In the tropical zone, A. (O.) edentata  sp. n. specimens were collected in the Philippines during the rainy season (August 2013), when water temperature and salinity were 30.2 °C and 33.5, respectively. In contrast, A. (A.) tsuensis  represents the dominant species in brackish pond water from Panay Island in central Philippines during the dry season (November - April), with salinity ranging from 14.0 to 40.0 ( Golez et al. 2002).

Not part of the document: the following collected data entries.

Definition memcpy (m : mem) (dest src length : Z) : res (mem * Z) :=
  let num_large_copies := length / Z.of_nat sizeof_size_t in
  let num_rest_copies := length mod Z.of_nat sizeof_size_t in
  m ← copy_words m dest src (Z.to_nat num_large_copies);
  let done := num_large_copies * Z.of_nat sizeof_size_t in
  m ← copy_forward m (dest + done) (src + done) (Z.to_nat num_rest_copies);
  Val (m, dest).

Definition memmove (m : mem) (dest src length : Z) : res (mem * Z) :=
  if (length =? 0) || (src =? dest) then Val (m, dest)
  else if dest <? src then
    m ← copy_forward m dest src (Z.to_nat length); Val (m, dest)
  else
    m ← copy_backward m (dest + (length - 1)) (src + (length - 1)) (Z.to_nat length); Val (m, dest).

Definition bcopy (m : mem) (src dest length : Z) : res mem :=
  if (length =? 0) || (src =? dest) then Val m
  else if src <? dest then copy_forward m dest src (Z.to_nat length)
  else copy_backward m (dest + length) (src + length) (Z.to_nat length).

Fixpoint memccpy_loop (m : mem) (dest8 src8 c : Z) (n : nat) : res (mem * option Z) :=
  match n with
  | O => Val (m, None)
  | S n =>
      b ← load m src8;
      m ← store m dest8 b;
      if b =? c then Val (m, Some (dest8 + 1)) else memccpy_loop m (dest8 + 1) (src8 + 1) c n
  end.
Definition memccpy (m : mem) (dest src c length : Z) : res (mem * option Z) :=
  if length =? 0 then Val (m, None) else memccpy_loop m dest src c (Z.to_nat length).
(* ===== verification/Kmm.v ===== *)
(** * KernelMemoryManager: the kernel heap

    Models [common/source/mm/KernelMemoryManager.cpp] and the class
    [MallocSegment] of its header.  The heap is the segment headers by address
    and the bytes between them; a segment's links are addresses, 0 for none.
    Each public function runs under the heap's spin lock and is one step.
    [alloc_by_], which is only printed, and the debugging output are left out.

    The second half relates the heap to a list of blocks: the abstract
    allocator is first fit with splitting and coalescing. *)

From S2P Require Import Prelude.

Module Kmm.

(** ** MallocSegment *)

Record MallocSegment := mkSeg {
  marker_ : Z;
  next_ : Z;
  prev_ : Z;
  freed_at_ : Z;
  alloc_at_ : Z;
  size_flag_ : Z;
}.

(** [sizeof(MallocSegment)]: seven words of 8 bytes. *)
Definition sizeof_MallocSegment : Z := 56.
Abbreviation HDR := sizeof_MallocSegment.

(** What [markerOk] compares [marker_] with for [this] at address [a]. *)
Definition marker (a : Z) : Z := Z.lor 0xdeadbeef00000000 (u32 a).

Definition new_segment (a prev next size : Z) (used : bool) : MallocSegment :=
  let flag := Z.land size 0x7FFFFFFF in
  mkSeg (marker a) next prev 0 0 (if used then Z.lor flag 0x80000000 else flag).

Definition getSize (s : MallocSegment) : Z := Z.land (size_flag_ s) 0x7FFFFFFF.

Definition set_flag (s : MallocSegment) (f : Z) : MallocSegment :=
  mkSeg (marker_ s) (next_ s) (prev_ s) (freed_at_ s) (alloc_at_ s) f.
Definition set_next (n : Z) (s : MallocSegment) : MallocSegment :=
  mkSeg (marker_ s) n (prev_ s) (freed_at_ s) (alloc_at_ s) (size_flag_ s).
Definition set_prev (n : Z) (s : MallocSegment) : MallocSegment :=
  mkSeg (marker_ s) (next_ s) n (freed_at_ s) (alloc_at_ s) (size_flag_ s).
Definition set_freed (n : Z) (s : MallocSegment) : MallocSegment :=
  mkSeg (marker_ s) (next_ s) (prev_ s) n (alloc_at_ s) (size_flag_ s).
Definition set_alloc (n : Z) (s : MallocSegment) : MallocSegment :=
  mkSeg (marker_ s) (next_ s) (prev_ s) (freed_at_ s) n (size_flag_ s).

Definition setSize (size : Z) (s : MallocSegment) : MallocSegment :=
  set_flag s (Z.lor (Z.land (size_flag_ s) 0x80000000) (Z.land size 0x7FFFFFFF)).

Definition getUsed (s : MallocSegment) : bool := negb (Z.land (size_flag_ s) 0x80000000 =? 0).

Definition setUsed (used : bool) (s : MallocSegment) : MallocSegment :=
  let f := Z.land (size_flag_ s) 0x7FFFFFFF in
  set_flag s (if used then Z.lor f 0x80000000 else f).

(** ** The heap *)

(** [mem] holds the bytes of the heap outside the headers, absent ones are 0. *)
Record KMM := mkKMM {
  hdr : gmap Z MallocSegment;
  mem : gmap Z Z;
  first_ : Z;
  last_ : Z;
  base_break_ : Z;
  kernel_break_ : Z;
  reserved_max_ : Z;
  reserved_min_ : Z;
  tracing_ : bool;
}.

Definition set_hdr (k : KMM) (h : gmap Z MallocSegment) : KMM :=
  mkKMM h (mem k) (first_ k) (last_ k) (base_break_ k) (kernel_break_ k)
    (reserved_max_ k) (reserved_min_ k) (tracing_ k).
Definition set_mem (k : KMM) (m : gmap Z Z) : KMM :=
  mkKMM (hdr k) m (first_ k) (last_ k) (base_break_ k) (kernel_break_ k)
    (reserved_max_ k) (reserved_min_ k) (tracing_ k).
Definition set_last (k : KMM) (l : Z) : KMM :=
  mkKMM (hdr k) (mem k) (first_ k) l (base_break_ k) (kernel_break_ k)
    (reserved_max_ k) (reserved_min_ k) (tracing_ k).
Definition set_break (k : KMM) (b : Z) : KMM :=
  mkKMM (hdr k) (mem k) (first_ k) (last_ k) (base_break_ k) b
    (reserved_max_ k) (reserved_min_ k) (tracing_ k).
Definition set_tracing (k : KMM) (b : bool) : KMM :=
  mkKMM (hdr k) (mem k) (first_ k) (last_ k) (base_break_ k) (kernel_break_ k)
    (reserved_max_ k) (reserved_min_ k) b.

Definition byte_at (k : KMM) (a : Z) : Z := default 0 (mem k !! a).

(** Little-endian words. *)
Fixpoint word_at (n : nat) (k : KMM) (a : Z) : Z :=
  match n with O => 0 | S n => byte_at k a + 256 * word_at n k (a + 1) end.

Definition overlaps (a n h : Z) : bool := (h <? a + n) && (a <? h + HDR).

(** The header at [a], and a store to its fields. *)
Definition seg (k : KMM) (a : Z) : res MallocSegment :=
  match hdr k !! a with Some s => Val s | None => Err EUndef end.
Definition upd (k : KMM) (a : Z) (f : MallocSegment → MallocSegment) : res KMM :=
  s ← seg k a; Val (set_hdr k (<[a := f s]> (hdr k))).

(** [markerOk]: where there is no header it compares plain bytes.  A read that
    hits a header anywhere but at its start is outside the model. *)
Definition markerOk (k : KMM) (a : Z) : res bool :=
  match hdr k !! a with
  | Some s => Val (marker_ s =? marker a)
  | None =>
      if existsb (overlaps a 8) (map_to_list (hdr k)).*1 then Err EUndef
      else Val (word_at 8 k a =? marker a)
  end.
Definition check_marker (k : KMM) (a : Z) : res unit := ok ← markerOk k a; kassert ok.
Lemma wf_insert own m m' root f p i g s : wf own m root → own !! f = Some p → (length p < 3)%nat →
  0 <= i < lim p → child m f i = None → ps_alloc (source m) = Val (s, g) → source m' = s →
  (∀ h, length (words_of m' h) = if decide (h = g) then 512%nat else length (words_of m h)) →
  (∀ h j, 0 <= j < 512 → ent m' h j =
      if decide (h = f ∧ j = i) then entry g 0 1 1 else if decide (h = g) then 0 else ent m h j) →
  own !! g = None ∧ wf (<[g := p ++ [i]]> own) m' root.
Proof.
  intros Hw Hf Hl Hi Hc Ea Es HL HE. pose proof (lim_le _ _ Hi) as Hi'.
  destruct (ps_alloc_ok _ _ _ (wf_src _ _ _ Hw) Ea) as (Hs & Ht & Hg & Hu & Hu').
  pose proof (ps_total_ok _ (wf_src _ _ _ Hw)) as Htot.
  assert (own !! g = None) as Hn.
  { apply eq_None_not_Some. intros [q Hq]. by apply (wf_used _ _ _ Hw) in Hq as [? _]. }
  split; [done|]. assert (f ≠ g) as Hfg by congruence.
  destruct (entry_ok g 0 1 1) as (P & Sz & Q & _); [lia..|].
  assert (total m' = total m) as Htm by (unfold total; by rewrite Es).
  assert (present (ent m f i) = false) as Hnp by (unfold child in Hc; by destruct (present _)).
  split.
  - rewrite lookup_insert_ne; [apply (wf_root _ _ _ Hw)|]. intros ->. by rewrite (wf_root _ _ _ Hw) in Hn.
  - intros h. destruct (decide (h = g)) as [->|]; [rewrite lookup_insert_eq|rewrite lookup_insert_ne by done].
    + intros [= E]. by destruct p.
    + apply (wf_root_only _ _ _ Hw).
  - intros h q. rewrite HL. destruct (decide (h = g)) as [->|]; [rewrite lookup_insert_eq|rewrite lookup_insert_ne by done].
    + intros [= <-]. rewrite length_app. cbn [length]. split; [done|lia].
    + apply (wf_len _ _ _ Hw).
  - intros h q. rewrite Htm, Es, Hu'. destruct (decide (h = g)) as [->|]; [rewrite lookup_insert_eq|rewrite lookup_insert_ne by done].
    + intros _. split; [by right|]. unfold total. lia.
    + intros Hq. apply (wf_used _ _ _ Hw) in Hq. tauto.
  - intros h q j. destruct (decide (h = g)) as [->|]; [rewrite lookup_insert_eq|rewrite lookup_insert_ne by done].
    + intros [= [-> ->]%snoc_inj]. exists f. rewrite lookup_insert_ne, HE, decide_True by done. done.
    + intros Hq. destruct (wf_parent _ _ _ Hw h q j Hq) as (h' & Hh' & Hj & Hp & Hpp).
      exists h'. rewrite lookup_insert_ne by congruence. rewrite HE by by eapply lim_le.
      rewrite !decide_False by (intros ?; destruct_and?; subst; congruence). done.
  - intros h q j. destruct (decide (h = g)) as [->|]; [rewrite lookup_insert_eq|rewrite (lookup_insert_ne _ g h) by done].
    + intros _ _ Hj. rewrite HE by by eapply lim_le.
      rewrite decide_False, decide_True by (done || by intros [? _]). by rewrite present_0.
    + intros Hq Hlq Hj. rewrite HE by by eapply lim_le. case_decide as Eh.
      * destruct Eh as [-> ->]. intros _. rewrite Sz, Q, lookup_insert_eq. split; [done|]. congruence.
      * rewrite decide_False by done. intros Hp. destruct (wf_child _ _ _ Hw h q j Hq Hlq Hj Hp) as [H1 H2].
        split; [done|]. rewrite lookup_insert_ne; [done|]. intros E. rewrite <- E in H2. congruence.
  - intros h q j. destruct (decide (h = g)) as [->|]; [rewrite lookup_insert_eq|rewrite (lookup_insert_ne _ g h) by done].
    + intros _ _ Hj. rewrite HE by done.
      rewrite decide_False, decide_True by (done || by intros [? _]). by rewrite present_0.
    + intros Hq Hlq Hj. rewrite HE by done.
      rewrite decide_False by (intros [-> _]; rewrite Hf in Hq; injection Hq as ->; lia).
      rewrite decide_False by done. intros Hp.
      destruct (wf_leaf _ _ _ Hw h q j Hq Hlq Hj Hp) as (H1 & H2 & H3).
      rewrite Htm, Es, Hu'. split; [by left|]. split; [done|].
      rewrite lookup_insert_ne; [done|]. intros E. by rewrite <- E in H1.
  - intros h q j. destruct (decide (h = g)) as [->|]; [rewrite lookup_insert_eq|rewrite (lookup_insert_ne _ g h) by done].
    + intros _ Hj _. rewrite HE by by eapply lim_le. by rewrite decide_False, decide_True by (done || by intros [? _]).
    + intros Hq Hj. rewrite HE by by eapply lim_le. case_decide; [congruence|]. rewrite decide_False by done.
      by apply (wf_zero _ _ _ Hw h q).
  - by rewrite Es.
Qed.
(* ===== verification/Boot.v ===== *)
(** * The construction of the page manager at boot time

    Models the memory map of [arch/x86/64/source/ArchCommon.cpp] and the
    constructor of [common/source/mm/PageManager.cpp], with the mappings of the
    kernel's heap and the [KernelMemoryManager] it creates.  The multiboot data
    and the end of the kernel's image are arguments. *)
From S2P Require Import Prelude Bitmap PageManager Kmm ArchMemory BootPaging.

Module Boot.
Import Bitmap ArchMemory Paging.

Definition PHYSICAL_TO_VIRTUAL_OFFSET : Z := 0xFFFFFFFF80000000.

(** ** ArchCommon.cpp *)

Record region : Set := mkRegion { start_address : Z; end_address : Z; type : Z }.
Record module_map : Set := mkModule { mod_start : Z; mod_end : Z }.

Definition getModuleStartAddress (x : module_map) : Z := Z.lor (mod_start x) PHYSICAL_TO_VIRTUAL_OFFSET.
Definition getModuleEndAddress (x : module_map) : Z := Z.lor (mod_end x) PHYSICAL_TO_VIRTUAL_OFFSET.

Definition getFreeKernelMemoryStart (kernel_end_address : Z) (modules : list module_map) : Z :=
  let free := foldl (λ a x, Z.max (getModuleEndAddress x) a) kernel_end_address modules in
  u64 (Z.lor (u64 (free - 1)) 0xFFF + 1).

(** ** PageManager::PageManager *)

Definition highest_address (regions : list region) : Z :=
  foldl (λ h r, if type r =? 1 then Z.max h (Z.land (end_address r) 0x7FFFFFFF) else h) 0 regions.

(** The usage table on the stack with the number of used pages. *)
Definition usage : Type := list Z * Z.

Definition setBit (t : usage) (p : Z) : res (usage * bool) :=
  '(b, n, r) ← setBit_raw t.1 t.2 p; Val ((b, n), r).
Definition unsetBit (t : usage) (p : Z) : res usage :=
  '(b, n, _) ← unsetBit_raw t.1 t.2 p; Val (b, n).

(** The pages [k], ..., [k + n - 1] of a region are free. *)
Fixpoint free_pages (n : nat) (t : usage) (k : Z) : res usage :=
  match n with
  | O => Val t
  | S n => t ← unsetBit t k; free_pages n t (k + 1)
  end.
Fixpoint free_regions (pages : Z) (t : usage) (l : list region) : res usage :=
  match l with
  | [] => Val t
  | r :: l =>
      t ← (if negb (type r =? 1) then Val t
           else
             let first := start_address r / PAGE_SIZE in
             free_pages (Z.to_nat (Z.min (end_address r / PAGE_SIZE) pages - first)) t first);
      free_regions pages t l
  end.

(** The 4 KiB pages of a kernel page. *)
Fixpoint reserve_frames (n : nat) (pages : Z) (t : usage) (p : Z) : res usage :=
  match n with
  | O => Val t
  | S n => t ← (if p <? pages then '(t, _) ← setBit t p; Val t else Val t); reserve_frames n pages t (p + 1)
  end.
Fixpoint reserve_kernel (fuel : nat) (m : Mem Z) (kernel pages : Z) (t : usage) (i : Z) : res usage :=
  if i <? RESERVED_END then
    match fuel with
    | O => Err EFuel
    | S fuel =>
        '(size, physical_page, pte_page) ← get_PPN_Of_VPN_In_KernelMapping m kernel i;
        _ ← kassert ((size =? 0) || (size =? PAGE_SIZE) || (size =? PAGE_SIZE * PAGE_TABLE_ENTRIES));
        if 0 <? size then
          let num := size / PAGE_SIZE in
          t ← reserve_frames (Z.to_nat num) pages t (physical_page * num);
          let i := i + (num - 1) in
          t ← (if (num =? 1) && (i mod 1024 =? 0) && (pte_page <? pages) then '(t, _) ← setBit t pte_page; Val t else Val t);
          reserve_kernel fuel m kernel pages t (i + 1)
        else reserve_kernel fuel m kernel pages t (i + 1)
    end
  else Val t.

In Bintulu, Sarawak, Malaysia, Johan et al. (2013) compared to A. (O.) pacifica  in coastal waters with temperatures of 28.8-29.0 °C and high salinities (24.0-32.0). In the Indian waters, Wellershaus (1969) recorded the occurrence of female specimens of A. (O.) pacifica  in waters with salinity ranging from 10.0 to 30.0, including in the Andaman Sea, Thailand (Surin Islands National Park, Phang Nga Province), A. (O.) pacifica  were abundant in waters with temperatures of 29.7-31.0 °C and salinities ranging from 29.9 to 35.8 ( Treeramaethee et al. 2013). However, we concluded that three species of Acartia  appear to occupy water bodies differing in temperature and salinity of the tropical and subtropical zone of the Pacific and Indian oceans (Fig. 7).